◆ **TASK TO COMPLETE**:
Beneath this task is a listing; tally its lines that contain "Hsub" and give only the total.

....................

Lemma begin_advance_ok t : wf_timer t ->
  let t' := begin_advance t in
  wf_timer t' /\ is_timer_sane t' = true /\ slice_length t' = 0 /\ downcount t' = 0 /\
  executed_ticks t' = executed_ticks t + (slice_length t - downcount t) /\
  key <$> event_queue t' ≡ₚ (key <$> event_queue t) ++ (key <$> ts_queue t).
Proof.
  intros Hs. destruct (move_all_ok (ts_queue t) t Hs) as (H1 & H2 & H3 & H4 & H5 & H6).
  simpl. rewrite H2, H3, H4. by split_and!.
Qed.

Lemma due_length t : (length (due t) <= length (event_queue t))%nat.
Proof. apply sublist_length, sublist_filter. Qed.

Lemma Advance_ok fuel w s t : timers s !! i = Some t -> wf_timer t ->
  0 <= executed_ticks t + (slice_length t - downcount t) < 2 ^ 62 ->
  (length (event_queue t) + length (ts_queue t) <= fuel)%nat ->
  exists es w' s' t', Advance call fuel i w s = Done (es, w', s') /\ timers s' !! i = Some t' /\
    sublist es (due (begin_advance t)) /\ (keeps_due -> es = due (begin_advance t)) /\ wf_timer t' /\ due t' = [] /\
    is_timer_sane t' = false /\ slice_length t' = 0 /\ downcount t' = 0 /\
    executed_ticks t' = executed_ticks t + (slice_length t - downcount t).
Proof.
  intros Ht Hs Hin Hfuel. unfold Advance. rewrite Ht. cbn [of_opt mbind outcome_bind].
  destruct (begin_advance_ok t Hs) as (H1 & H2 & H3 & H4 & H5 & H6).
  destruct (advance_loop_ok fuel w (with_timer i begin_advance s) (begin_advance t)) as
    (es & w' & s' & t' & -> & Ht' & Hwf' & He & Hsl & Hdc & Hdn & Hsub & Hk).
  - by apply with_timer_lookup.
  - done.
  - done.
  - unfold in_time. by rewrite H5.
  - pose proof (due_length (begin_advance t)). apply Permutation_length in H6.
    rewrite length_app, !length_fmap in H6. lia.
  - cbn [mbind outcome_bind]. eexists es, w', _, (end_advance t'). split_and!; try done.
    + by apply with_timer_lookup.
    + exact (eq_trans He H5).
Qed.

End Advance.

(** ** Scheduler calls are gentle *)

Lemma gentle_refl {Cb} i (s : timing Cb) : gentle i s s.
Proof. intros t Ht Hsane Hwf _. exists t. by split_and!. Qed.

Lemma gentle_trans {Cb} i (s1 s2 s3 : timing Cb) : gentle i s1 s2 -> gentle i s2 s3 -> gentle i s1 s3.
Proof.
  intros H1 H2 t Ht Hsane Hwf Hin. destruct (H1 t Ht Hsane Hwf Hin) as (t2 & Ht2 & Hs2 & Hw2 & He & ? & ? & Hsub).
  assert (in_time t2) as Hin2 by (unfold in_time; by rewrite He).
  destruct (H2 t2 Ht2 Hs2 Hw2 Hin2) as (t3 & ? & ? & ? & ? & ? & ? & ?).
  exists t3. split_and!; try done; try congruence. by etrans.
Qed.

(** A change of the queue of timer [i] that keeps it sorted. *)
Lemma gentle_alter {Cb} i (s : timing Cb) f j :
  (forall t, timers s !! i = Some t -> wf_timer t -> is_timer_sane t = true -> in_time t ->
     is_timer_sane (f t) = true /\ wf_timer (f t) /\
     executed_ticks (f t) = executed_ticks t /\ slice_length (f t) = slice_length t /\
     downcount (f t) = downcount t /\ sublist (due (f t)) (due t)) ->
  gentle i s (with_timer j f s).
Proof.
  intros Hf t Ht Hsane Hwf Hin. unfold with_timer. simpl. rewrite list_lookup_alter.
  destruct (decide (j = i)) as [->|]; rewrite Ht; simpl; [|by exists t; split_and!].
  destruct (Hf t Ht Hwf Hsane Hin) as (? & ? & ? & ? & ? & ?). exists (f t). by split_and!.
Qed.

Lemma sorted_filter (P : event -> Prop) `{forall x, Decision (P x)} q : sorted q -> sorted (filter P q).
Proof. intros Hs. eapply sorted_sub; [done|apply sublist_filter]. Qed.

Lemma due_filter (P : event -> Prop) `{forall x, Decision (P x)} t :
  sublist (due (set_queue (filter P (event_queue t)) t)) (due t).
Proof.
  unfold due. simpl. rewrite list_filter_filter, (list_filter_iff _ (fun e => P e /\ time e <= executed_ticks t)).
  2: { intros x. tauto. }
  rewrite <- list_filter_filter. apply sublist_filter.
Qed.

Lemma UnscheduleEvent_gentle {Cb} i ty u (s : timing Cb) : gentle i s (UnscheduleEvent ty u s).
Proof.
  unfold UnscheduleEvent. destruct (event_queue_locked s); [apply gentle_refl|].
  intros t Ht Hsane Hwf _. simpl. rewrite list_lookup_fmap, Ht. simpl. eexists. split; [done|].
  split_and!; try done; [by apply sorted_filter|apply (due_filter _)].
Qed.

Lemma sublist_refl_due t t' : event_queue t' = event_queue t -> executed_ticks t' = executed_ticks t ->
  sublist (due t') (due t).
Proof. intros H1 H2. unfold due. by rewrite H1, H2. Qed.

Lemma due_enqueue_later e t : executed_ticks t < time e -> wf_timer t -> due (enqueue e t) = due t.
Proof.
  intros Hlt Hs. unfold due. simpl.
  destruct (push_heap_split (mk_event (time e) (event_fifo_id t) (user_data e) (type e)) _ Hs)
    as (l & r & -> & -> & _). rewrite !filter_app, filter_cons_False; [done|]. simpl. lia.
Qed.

....................

◆ **TASK OUTPUT**:
2